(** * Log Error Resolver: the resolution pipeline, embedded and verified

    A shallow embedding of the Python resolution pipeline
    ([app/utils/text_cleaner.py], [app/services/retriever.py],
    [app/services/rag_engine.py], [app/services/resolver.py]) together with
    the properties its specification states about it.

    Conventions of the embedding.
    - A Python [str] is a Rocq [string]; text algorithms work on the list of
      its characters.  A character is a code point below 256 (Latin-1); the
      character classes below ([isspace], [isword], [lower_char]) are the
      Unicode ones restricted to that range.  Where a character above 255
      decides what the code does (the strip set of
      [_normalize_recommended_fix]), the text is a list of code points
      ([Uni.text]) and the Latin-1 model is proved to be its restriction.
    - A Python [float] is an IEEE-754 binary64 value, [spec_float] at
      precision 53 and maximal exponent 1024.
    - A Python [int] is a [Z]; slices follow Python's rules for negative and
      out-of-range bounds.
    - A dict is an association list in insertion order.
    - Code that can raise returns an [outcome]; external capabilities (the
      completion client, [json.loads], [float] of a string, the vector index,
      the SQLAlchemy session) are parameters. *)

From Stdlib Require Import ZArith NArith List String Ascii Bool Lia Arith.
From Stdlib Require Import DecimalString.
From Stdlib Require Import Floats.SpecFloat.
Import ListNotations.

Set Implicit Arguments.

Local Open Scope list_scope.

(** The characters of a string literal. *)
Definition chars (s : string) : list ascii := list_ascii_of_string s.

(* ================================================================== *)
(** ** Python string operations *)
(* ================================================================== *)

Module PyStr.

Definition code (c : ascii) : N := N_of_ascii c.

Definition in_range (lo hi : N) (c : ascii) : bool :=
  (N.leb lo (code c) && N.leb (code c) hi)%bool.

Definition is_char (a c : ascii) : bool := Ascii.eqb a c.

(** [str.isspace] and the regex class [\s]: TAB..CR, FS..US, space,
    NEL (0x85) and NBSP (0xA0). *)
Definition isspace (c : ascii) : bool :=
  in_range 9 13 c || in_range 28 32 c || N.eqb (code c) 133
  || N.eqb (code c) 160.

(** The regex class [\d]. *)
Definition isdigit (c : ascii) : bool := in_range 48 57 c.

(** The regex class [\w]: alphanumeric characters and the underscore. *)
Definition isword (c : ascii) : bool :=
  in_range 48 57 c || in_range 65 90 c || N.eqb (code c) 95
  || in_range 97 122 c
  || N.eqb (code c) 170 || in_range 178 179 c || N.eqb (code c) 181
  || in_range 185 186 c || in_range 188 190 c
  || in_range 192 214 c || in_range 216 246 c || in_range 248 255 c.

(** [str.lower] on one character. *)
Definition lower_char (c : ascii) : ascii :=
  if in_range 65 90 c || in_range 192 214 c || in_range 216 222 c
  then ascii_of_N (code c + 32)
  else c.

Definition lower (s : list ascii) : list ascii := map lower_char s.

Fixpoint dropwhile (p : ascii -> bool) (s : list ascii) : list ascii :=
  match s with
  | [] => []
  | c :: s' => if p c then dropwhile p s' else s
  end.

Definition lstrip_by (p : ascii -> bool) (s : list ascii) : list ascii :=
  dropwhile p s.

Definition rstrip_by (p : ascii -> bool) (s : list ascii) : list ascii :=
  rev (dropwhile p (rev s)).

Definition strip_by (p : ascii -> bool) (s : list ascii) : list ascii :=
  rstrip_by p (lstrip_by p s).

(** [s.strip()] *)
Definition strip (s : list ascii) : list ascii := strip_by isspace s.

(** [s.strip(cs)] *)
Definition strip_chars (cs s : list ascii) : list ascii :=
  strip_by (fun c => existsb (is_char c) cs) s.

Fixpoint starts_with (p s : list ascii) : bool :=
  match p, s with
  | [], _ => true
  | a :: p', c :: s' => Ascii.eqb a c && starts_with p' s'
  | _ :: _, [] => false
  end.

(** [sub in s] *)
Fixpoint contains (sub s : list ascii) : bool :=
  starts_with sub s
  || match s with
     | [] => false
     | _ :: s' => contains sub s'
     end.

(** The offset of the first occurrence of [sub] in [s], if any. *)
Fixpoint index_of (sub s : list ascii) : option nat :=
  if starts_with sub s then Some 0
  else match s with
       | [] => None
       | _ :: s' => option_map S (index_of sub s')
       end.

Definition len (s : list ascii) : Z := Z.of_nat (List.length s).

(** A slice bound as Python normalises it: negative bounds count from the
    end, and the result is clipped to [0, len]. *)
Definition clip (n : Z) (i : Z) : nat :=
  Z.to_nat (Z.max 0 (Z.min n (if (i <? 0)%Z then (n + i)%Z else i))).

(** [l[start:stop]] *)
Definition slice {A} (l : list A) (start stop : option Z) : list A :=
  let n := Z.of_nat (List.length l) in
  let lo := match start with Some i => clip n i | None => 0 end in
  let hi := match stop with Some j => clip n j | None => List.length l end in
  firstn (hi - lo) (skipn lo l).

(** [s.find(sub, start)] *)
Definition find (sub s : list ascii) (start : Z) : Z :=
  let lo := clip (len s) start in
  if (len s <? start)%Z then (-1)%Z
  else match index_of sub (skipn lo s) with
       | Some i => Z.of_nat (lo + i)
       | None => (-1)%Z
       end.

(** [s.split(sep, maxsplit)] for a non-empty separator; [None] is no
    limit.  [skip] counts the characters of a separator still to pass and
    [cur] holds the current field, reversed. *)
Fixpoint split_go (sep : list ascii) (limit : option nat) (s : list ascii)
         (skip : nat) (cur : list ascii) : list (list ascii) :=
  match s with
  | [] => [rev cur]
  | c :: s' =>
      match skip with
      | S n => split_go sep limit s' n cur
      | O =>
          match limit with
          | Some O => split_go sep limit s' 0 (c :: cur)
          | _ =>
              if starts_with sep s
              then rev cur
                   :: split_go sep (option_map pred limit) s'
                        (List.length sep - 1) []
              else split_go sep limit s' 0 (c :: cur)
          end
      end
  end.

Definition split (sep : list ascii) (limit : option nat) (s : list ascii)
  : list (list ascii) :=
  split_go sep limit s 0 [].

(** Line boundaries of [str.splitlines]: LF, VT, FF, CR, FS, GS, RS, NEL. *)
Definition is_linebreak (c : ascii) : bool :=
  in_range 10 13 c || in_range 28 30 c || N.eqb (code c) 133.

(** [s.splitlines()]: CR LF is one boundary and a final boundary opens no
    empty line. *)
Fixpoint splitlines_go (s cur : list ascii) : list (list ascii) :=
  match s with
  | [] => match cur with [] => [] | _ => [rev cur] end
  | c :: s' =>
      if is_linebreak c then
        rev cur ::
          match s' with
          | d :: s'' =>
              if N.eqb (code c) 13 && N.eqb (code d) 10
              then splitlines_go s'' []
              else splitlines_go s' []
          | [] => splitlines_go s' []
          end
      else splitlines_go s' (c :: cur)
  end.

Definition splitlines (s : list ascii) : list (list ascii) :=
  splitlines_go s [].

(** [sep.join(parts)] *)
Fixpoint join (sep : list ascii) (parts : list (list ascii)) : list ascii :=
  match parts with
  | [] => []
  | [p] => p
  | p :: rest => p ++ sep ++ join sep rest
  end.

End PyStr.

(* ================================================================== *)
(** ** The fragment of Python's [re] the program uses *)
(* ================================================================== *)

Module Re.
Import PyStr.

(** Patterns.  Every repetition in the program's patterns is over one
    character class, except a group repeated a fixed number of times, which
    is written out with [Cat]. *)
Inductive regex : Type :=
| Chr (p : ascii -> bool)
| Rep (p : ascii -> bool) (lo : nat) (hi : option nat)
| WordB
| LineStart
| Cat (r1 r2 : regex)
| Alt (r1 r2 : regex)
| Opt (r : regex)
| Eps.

==

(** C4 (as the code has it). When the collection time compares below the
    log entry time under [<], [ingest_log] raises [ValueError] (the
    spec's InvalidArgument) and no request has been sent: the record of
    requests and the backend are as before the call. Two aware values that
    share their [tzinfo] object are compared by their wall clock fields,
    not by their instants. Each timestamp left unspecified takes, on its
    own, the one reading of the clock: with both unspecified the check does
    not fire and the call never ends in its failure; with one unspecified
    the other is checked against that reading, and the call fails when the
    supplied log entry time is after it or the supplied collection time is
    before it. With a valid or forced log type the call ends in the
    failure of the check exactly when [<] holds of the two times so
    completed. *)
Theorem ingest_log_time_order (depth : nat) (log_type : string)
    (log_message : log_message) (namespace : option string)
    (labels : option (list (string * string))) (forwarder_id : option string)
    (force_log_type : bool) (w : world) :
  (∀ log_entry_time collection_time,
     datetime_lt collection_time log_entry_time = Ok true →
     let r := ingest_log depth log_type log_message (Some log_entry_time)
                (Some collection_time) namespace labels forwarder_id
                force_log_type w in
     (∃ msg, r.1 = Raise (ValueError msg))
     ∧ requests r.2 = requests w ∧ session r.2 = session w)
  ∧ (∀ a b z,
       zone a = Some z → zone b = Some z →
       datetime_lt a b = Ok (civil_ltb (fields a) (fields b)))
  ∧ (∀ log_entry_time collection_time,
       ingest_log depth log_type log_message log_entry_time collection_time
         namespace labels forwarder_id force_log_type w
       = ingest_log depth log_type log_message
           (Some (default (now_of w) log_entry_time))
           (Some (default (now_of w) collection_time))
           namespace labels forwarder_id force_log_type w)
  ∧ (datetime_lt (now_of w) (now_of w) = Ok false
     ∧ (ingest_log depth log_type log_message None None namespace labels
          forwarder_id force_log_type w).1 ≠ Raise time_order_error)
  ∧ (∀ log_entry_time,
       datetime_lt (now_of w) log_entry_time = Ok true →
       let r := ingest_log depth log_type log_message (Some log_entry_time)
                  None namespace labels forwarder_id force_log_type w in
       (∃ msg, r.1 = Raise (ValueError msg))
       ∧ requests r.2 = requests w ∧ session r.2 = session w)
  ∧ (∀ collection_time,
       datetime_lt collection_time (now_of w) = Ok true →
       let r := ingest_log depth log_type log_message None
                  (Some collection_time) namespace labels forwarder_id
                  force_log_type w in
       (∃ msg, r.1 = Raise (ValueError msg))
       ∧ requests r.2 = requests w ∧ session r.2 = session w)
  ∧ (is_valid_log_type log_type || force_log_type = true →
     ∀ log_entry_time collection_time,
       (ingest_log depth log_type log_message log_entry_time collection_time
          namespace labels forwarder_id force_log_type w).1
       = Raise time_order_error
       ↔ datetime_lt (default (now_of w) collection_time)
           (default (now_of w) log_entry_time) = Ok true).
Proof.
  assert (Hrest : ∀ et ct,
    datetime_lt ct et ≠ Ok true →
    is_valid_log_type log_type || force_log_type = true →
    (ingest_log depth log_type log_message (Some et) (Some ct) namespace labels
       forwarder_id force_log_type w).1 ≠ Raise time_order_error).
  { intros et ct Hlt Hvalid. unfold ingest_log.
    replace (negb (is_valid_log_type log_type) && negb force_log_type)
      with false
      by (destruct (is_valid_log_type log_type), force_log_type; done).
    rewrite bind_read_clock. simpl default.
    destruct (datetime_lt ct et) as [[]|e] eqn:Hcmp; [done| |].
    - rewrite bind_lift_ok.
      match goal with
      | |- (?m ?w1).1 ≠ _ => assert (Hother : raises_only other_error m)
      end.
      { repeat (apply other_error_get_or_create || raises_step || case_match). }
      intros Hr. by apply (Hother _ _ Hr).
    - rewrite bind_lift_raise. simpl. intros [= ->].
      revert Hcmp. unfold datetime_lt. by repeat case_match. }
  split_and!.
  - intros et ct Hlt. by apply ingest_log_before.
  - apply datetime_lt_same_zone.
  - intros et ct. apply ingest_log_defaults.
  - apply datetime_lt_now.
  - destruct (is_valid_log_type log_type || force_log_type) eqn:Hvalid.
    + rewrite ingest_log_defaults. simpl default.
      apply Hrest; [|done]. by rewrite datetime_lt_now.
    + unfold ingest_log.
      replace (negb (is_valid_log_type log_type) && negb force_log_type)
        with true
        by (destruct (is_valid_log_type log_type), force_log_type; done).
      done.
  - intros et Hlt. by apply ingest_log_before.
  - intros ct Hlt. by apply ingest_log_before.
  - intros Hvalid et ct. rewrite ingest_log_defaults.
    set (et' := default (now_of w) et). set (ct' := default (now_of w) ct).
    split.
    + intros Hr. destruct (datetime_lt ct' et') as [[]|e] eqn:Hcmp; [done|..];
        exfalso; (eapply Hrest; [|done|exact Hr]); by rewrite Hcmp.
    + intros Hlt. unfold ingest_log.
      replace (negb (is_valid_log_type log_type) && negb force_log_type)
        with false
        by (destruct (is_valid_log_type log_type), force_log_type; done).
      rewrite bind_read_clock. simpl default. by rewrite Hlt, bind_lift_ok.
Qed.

=== Assignment ===
Every line above that holds the string "Hrest" should be copied out.

=== Answer space ===
  assert (Hrest : ∀ et ct,
      apply Hrest; [|done]. by rewrite datetime_lt_now.
        exfalso; (eapply Hrest; [|done|exact Hr]); by rewrite Hcmp.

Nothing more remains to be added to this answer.